#### EXERCISE:
Where the records hold the string "destruct", show the whole line it sits on.

#### DATA UNDER STUDY:
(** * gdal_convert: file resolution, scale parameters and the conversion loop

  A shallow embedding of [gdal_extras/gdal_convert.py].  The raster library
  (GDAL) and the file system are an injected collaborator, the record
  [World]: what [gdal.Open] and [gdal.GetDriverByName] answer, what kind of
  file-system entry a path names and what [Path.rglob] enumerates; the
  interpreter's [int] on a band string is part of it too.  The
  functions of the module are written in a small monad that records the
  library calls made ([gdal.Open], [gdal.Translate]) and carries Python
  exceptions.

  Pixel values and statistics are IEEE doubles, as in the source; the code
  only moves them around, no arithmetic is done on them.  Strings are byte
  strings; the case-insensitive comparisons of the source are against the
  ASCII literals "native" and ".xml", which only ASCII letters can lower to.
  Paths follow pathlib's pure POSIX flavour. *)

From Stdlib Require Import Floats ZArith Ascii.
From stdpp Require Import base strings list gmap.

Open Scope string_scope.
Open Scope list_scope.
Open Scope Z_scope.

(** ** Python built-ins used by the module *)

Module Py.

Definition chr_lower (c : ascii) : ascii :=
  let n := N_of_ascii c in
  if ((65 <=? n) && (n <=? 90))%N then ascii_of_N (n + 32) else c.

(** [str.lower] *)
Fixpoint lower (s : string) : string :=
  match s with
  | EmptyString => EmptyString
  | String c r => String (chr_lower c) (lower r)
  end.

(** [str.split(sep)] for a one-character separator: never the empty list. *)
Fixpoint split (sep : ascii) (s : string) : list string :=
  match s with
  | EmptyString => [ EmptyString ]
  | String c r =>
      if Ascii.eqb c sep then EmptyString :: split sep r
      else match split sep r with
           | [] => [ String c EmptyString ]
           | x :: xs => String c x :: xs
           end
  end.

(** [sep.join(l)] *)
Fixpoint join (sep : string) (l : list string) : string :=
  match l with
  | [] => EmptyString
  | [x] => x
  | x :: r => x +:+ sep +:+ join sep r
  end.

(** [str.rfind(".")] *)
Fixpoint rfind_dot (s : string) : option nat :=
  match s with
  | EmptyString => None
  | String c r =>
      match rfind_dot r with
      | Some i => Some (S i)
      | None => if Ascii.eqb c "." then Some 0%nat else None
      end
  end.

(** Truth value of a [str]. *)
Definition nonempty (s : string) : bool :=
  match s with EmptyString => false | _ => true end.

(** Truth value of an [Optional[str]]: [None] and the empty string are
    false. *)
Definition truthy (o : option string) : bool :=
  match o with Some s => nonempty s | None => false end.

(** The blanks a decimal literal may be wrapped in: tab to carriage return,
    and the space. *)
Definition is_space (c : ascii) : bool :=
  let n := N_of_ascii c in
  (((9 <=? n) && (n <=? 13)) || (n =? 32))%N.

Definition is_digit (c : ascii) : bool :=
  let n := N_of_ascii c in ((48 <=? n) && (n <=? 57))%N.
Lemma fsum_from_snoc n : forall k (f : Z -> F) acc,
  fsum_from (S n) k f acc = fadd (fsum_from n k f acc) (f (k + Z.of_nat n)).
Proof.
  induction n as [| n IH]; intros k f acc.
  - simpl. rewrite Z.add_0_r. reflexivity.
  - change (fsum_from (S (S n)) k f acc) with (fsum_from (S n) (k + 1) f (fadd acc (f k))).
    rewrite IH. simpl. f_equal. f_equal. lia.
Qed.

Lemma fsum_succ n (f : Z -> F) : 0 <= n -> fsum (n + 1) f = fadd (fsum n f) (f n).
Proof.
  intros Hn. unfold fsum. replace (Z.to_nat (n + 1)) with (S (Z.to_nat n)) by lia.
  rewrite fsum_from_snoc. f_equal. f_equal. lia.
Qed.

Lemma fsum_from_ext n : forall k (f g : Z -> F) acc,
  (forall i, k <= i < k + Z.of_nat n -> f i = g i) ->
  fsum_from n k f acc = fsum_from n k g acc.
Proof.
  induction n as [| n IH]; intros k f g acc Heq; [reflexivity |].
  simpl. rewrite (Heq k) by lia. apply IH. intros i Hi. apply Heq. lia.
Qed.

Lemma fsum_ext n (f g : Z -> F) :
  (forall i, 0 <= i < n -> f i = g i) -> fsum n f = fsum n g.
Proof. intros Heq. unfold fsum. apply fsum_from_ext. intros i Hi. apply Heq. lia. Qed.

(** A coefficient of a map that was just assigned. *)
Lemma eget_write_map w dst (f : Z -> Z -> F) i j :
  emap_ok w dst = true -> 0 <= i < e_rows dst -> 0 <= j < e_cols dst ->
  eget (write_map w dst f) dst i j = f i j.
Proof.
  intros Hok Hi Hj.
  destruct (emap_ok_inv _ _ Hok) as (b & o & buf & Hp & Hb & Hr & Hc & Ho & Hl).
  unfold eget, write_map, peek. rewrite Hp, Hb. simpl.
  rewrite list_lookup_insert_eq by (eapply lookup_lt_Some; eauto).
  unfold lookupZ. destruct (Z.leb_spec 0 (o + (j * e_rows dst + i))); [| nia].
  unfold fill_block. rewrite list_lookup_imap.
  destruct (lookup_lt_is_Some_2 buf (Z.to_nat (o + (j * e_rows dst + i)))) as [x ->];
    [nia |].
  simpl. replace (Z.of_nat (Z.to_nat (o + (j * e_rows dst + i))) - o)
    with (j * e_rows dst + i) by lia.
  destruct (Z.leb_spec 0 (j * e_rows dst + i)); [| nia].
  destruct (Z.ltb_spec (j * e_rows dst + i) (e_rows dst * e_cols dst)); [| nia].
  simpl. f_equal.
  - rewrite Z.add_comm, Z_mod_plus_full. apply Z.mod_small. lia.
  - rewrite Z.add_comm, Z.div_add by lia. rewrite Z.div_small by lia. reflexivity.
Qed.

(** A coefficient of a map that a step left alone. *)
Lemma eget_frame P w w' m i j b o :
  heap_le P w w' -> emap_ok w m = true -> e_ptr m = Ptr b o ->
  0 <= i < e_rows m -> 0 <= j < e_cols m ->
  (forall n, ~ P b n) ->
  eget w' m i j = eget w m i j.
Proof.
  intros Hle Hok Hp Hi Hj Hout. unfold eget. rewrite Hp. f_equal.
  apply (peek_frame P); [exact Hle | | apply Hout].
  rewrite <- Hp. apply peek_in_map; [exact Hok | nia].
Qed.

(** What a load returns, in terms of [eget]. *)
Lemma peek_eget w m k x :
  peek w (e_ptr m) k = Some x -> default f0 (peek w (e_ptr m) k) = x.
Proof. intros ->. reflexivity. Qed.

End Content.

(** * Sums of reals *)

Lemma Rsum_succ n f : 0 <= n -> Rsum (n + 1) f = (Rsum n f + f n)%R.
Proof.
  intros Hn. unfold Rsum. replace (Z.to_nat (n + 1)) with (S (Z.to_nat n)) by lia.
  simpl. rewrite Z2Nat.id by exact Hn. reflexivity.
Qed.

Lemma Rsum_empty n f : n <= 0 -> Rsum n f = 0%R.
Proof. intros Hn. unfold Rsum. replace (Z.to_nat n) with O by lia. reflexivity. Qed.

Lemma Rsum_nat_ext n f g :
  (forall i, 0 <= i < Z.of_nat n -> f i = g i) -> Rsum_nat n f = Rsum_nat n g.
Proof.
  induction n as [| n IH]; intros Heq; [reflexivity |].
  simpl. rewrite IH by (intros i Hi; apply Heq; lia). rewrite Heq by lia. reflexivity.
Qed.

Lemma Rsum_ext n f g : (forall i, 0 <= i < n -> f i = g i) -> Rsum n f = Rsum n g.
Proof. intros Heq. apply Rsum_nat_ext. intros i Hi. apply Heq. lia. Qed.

#### WRITTEN REPLY:
  destruct (emap_ok_inv _ _ Hok) as (b & o & buf & Hp & Hb & Hr & Hc & Ho & Hl).
  unfold lookupZ. destruct (Z.leb_spec 0 (o + (j * e_rows dst + i))); [| nia].
  destruct (lookup_lt_is_Some_2 buf (Z.to_nat (o + (j * e_rows dst + i)))) as [x ->];
  destruct (Z.leb_spec 0 (j * e_rows dst + i)); [| nia].
  destruct (Z.ltb_spec (j * e_rows dst + i) (e_rows dst * e_cols dst)); [| nia].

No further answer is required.